Graduate school of social work and public health in Missouri, United States

The Brown School is the graduate school for social work and public health of Washington University in St. Louis. Located on Washington University's Danforth Campus, adjacent to Forest Park, the school is recognized by the Council on Social Work Education and the Council on Education for Public Health. It is also a member of the Association of Schools and Programs of Public Health.

The Brown School originated from the Department of Social Work at Washington University, which was founded in 1925. It was endowed in 1945 by Bettie Bofinger Brown, who named the school after her husband, George Warren Brown, a St. Louis philanthropist and co-founder of the Brown Shoe Company. The school was the first at Washington University to admit Black students, and the first in the United States to have a building dedicated to social work education.

== History ==

===Formation: 1925-1945===

In 1925, an academic social work program was introduced at Washington University under the leadership of the social scholar Frank J. Bruno. The program was initially called the Washington University Training Course for Social Workers and belonged to the Department of Sociology in the College of Liberal Arts.

In the following year, the program transferred to the School of Commerce and Finance, which was then renamed the School of Business and Public Administration. In 1928, the Department of Social Work was established with money from the estate of George Warren Brown, a prominent St. Louis shoe manufacturer, at the bequest of his wife, Betty Hood Bofinger Brown.

The Department of Social Work expanded over the next ten years to employ nine full-time and 15 part-time faculty members teaching 65 courses. In response to its size, Washington University dedicated Brown Hall to the Department in 1937. This was unprecedented at the time, as no other North American university had constructed a building solely for social work education.

As Bruno planned his retirement, he drafted an ordinance to graduate the social work program from an academic department to a degree-granting school. Then University Chancellor, George Throop, resisted this proposal for several years. When Throop resigned in 1944, the Department appealed to the Board of Directors, establishing the George Warren Brown School of Social Work in the following year.

Bruno was instrumental in boosting the public welfare administrator Benjamin E. Youngdahl to the deanship of the new school, although his candidacy had been challenged due to his perceived lack of academic training. Knowing this, Bruno continued to interview candidates from an interim leadership position until he could appeal to the interim Chancellor, Harry Brookings Wallace. Bruno succeeded, and Youngdahl became the inaugural Dean of the Brown School in 1945.

===Early Years: 1945-1962===

A ten-year development plan was presented by Youngdahl to Chancellor Arthur H. Compton in January 1947. The Brown School began recruiting faculty for a program in "economic well-being and the deeper source of happiness that is self-realization". This included focuses on social work with groups and psychiatric social work (clinical social work), the latter of which garnered significant grant funding from the American Association of Schools of Social Work thanks to the efforts of early faculty member Margaret Williams.
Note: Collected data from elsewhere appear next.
(** ** The implementations *)

Lemma cond_fold s : 0 ≤ s < 4294967296 →
  (let acc := FOLD_U32T s in
   if negb (Z.land acc 4294901760 =? 0) then FOLD_U32T acc else acc) = oc s.
Proof.
  intros Hs. cbn zeta. destruct (FOLD_oc s Hs) as [Hoc Hr]. rewrite <-Hoc.
  destruct (_ =? 0) eqn:E; breflect; cbn [negb]; [|by apply FOLD_once].
  symmetry. apply oc_id. split; [lia|]. destruct (decide (FOLD_U32T s ≤ 65535)); [done|exfalso].
  set (x := FOLD_U32T s) in *. assert (Hb : Z.testbit (Z.land x 4294901760) 16 = true).
  { rewrite Z.land_spec. change (Z.testbit 4294901760 16) with true. rewrite andb_true_r.
    apply Z.testbit_true; [lia|]. change (2 ^ 16) with 65536. zlia. }
  rewrite E in Hb. discriminate Hb.
Qed.

(** The last byte, when one is left. *)
Lemma ld8_rest b a l l1 tl : mread b a (length l) = Some l → rest16 l l1 tl →
  zlen tl = 0 ∧ wsum l = wsum l1 ∧ tl = [] ∨
  ∃ x, tl = [x] ∧ ld8 b (a + zlen l1) = Ok x ∧ wsum l = wsum l1 + x.
Proof.
  intros Hl (-> & [->|[x ->]] & Hw).
  - left. split_and!; [done| |done]. rewrite Hw. simpl. lia.
  - right. exists x. split_and!; [done| |done]. unfold ld8.
    rewrite length_app in Hl. unfold zlen. rewrite (mread_lookup b a _ _ (length l1) Hl) by (simpl; lia).
    rewrite lookup_app_r, Nat.sub_diag by lia. done.
Qed.

Lemma lwip_standard_chksum_1_ok b a l :
  mread b a (length l) = Some l → Forall is_u8 l → zlen l ≤ 131072 →
  lwip_standard_chksum_1 b a (zlen l) = Ok (oc (wsum l)).
Proof.
  intros Hl Hu Hlen. unfold lwip_standard_chksum_1. pose proof (zlen_nonneg l).
  destruct (chksum1_loop_ok b l (Z.to_nat (zlen l)) a 0) as (l1 & tl & s & Hr & -> & Hs & Hoc);
    [done|done|unfold zlen; lia|lia|zlia|].
  cbn [mbind res_bind]. rewrite Z.add_0_l. pose proof (wsum_nonneg l Hu).
  assert (Hu1 : Forall is_u8 l1 ∧ Forall is_u8 tl) by (destruct Hr as (-> & _); by apply Forall_app in Hu).
  destruct Hu1 as [Hu1 Hut]. pose proof (wsum_nonneg l1 Hu1).
  assert (∃ total, 0 ≤ total < 4294967296 ∧ oc (256 * total) = oc (wsum l) ∧
    (if 0 <? zlen tl then x ← ld8 b (a + zlen l1); Ok (u32 (s + u16 (Z.shiftl x 8))) else Ok s) = Ok total)
    as (total & Ht & Hoct & ->).
  { destruct (ld8_rest b a l l1 tl Hl Hr) as [(-> & Hw & ->)|(x & -> & -> & Hw)].
    - exists s. rewrite Hw. split; [zlia|]. by split.
    - change (zlen [x]) with 1. cbn [Z.ltb Z.compare mbind res_bind]. apply Forall_cons in Hut as [Hx _].
      assert (Hlo : zlen l = zlen l1 + 1) by (destruct Hr as (-> & _); rewrite zlen_app; done).
      assert (Hev : zlen l / 2 ≤ 65536) by zlia. unfold is_u8 in Hx.
      rewrite Z.shiftl_mul_pow2, u16_id, u32_id by (unfold is_u16, is_u32; lia).
      exists (s + x * 2 ^ 8). split; [lia|]. split; [|done]. rewrite Hw.
      replace (256 * (s + x * 2 ^ 8)) with (256 * (256 * x) + 256 * s) by lia.
      rewrite (oc_add_congr (256 * s) (wsum l1)) by (done || lia).
      rewrite <-oc_add_l, oc_256_256, oc_add_l by lia. f_equal. lia. }
  cbn [mbind res_bind]. fold (FOLD_U32T total). pose proof (cond_fold total Ht) as Hc. cbn zeta in Hc.
  fold (FOLD_U32T (FOLD_U32T total)). rewrite Hc. pose proof (oc_range total). rewrite u16_id by ulia.
  rewrite htons_oc by lia. f_equal. rewrite <-Hoct. apply oc_congr; [lia|lia|lia|]. by rewrite oc_id.
Qed.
From 1946-1947, Youngdahl, Stuart Queen, and the faculty vigorously petitioned Compton to admit Black students to the Brown School. They succeeded, and a cohort of eight Black women matriculated as graduate students in 1948. By 1952, the School had awarded 520 graduate degrees in its first seven years.

By the end of Youngdahl's deanship in 1962, the Brown School conferred 757 Master of Social Work degrees and 12 Doctor of Social Work degrees.

===Curriculum Reform: 1962-1972===

Wayne Vasey was chosen as the new dean in 1961. He began advocating for a series of curricular reforms introducing courses in social policy and economic development to address criticisms of social work in the United States at the time. Existing faculty resisted these changes, and implementation was further slowed by a controversial, year-long leave of absence taken by Vasey in 1964 to lead the St. Louis Human Development Corporation, a newly-formed, local anti-poverty organization.

In November 1966, the Council on Social Work Education (CSWE) visited to conduct an accreditation review. While the School passed, the CSWE criticized what it perceived as unresponsiveness to larger changes in social work education as well as Vasey's involvement in national politics. Despite vigorous defense from the faculty, Vasey resigned to teach at the University of Michigan following a series of critical letters from Chancellor Thomas H. Eliot.

Ralph Garber was chosen as dean in 1968. The School convened a series of working groups that resulted in an increased number of elective courses, the conversion of the DSW degree into a PhD program, and a commitment to increase Black student enrollment. While Garber's tenure resulted in institutional change, dissent among faculty continued. The Brown School also began operating in a financial deficit, with a majority of its monies coming from federal grant funding.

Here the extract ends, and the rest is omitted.